## Task item
Restate word for word every line from the one containing "Lemma hold_ge x" to the last line of the records below.

──────── Data provided ────────

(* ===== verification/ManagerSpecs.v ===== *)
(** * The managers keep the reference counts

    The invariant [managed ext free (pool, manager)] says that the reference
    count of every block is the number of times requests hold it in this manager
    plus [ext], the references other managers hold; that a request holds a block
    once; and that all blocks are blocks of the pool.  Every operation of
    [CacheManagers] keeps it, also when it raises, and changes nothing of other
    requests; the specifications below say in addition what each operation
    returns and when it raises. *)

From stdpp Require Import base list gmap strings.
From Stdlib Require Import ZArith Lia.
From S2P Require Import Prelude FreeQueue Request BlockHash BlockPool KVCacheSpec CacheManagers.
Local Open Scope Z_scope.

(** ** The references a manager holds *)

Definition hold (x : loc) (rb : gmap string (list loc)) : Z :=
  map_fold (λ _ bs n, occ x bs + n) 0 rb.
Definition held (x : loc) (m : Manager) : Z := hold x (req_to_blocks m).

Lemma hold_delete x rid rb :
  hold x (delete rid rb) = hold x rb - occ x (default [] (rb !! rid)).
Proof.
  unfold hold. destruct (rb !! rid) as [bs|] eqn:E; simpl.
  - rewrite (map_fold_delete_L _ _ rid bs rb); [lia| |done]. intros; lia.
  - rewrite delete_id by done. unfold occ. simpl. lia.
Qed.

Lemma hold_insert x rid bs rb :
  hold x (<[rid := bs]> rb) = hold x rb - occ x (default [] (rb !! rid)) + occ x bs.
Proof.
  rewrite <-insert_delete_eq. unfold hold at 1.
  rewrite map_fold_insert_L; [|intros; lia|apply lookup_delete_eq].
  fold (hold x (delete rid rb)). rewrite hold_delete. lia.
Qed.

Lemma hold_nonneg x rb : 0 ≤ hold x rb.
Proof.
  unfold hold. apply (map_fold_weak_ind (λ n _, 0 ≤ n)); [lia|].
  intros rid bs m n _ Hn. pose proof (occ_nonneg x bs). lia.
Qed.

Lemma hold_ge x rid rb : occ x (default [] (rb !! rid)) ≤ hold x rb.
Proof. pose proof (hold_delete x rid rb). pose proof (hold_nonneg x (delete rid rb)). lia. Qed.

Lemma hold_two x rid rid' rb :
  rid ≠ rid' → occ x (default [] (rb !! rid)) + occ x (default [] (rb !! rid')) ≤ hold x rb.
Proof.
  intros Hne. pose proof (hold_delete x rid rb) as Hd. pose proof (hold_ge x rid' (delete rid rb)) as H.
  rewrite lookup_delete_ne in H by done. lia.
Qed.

────────

## Solution
Lemma hold_ge x rid rb : occ x (default [] (rb !! rid)) ≤ hold x rb.
Proof. pose proof (hold_delete x rid rb). pose proof (hold_nonneg x (delete rid rb)). lia. Qed.

Lemma hold_two x rid rid' rb :
  rid ≠ rid' → occ x (default [] (rb !! rid)) + occ x (default [] (rb !! rid')) ≤ hold x rb.
Proof.
  intros Hne. pose proof (hold_delete x rid rb) as Hd. pose proof (hold_ge x rid' (delete rid rb)) as H.
  rewrite lookup_delete_ne in H by done. lia.
Qed.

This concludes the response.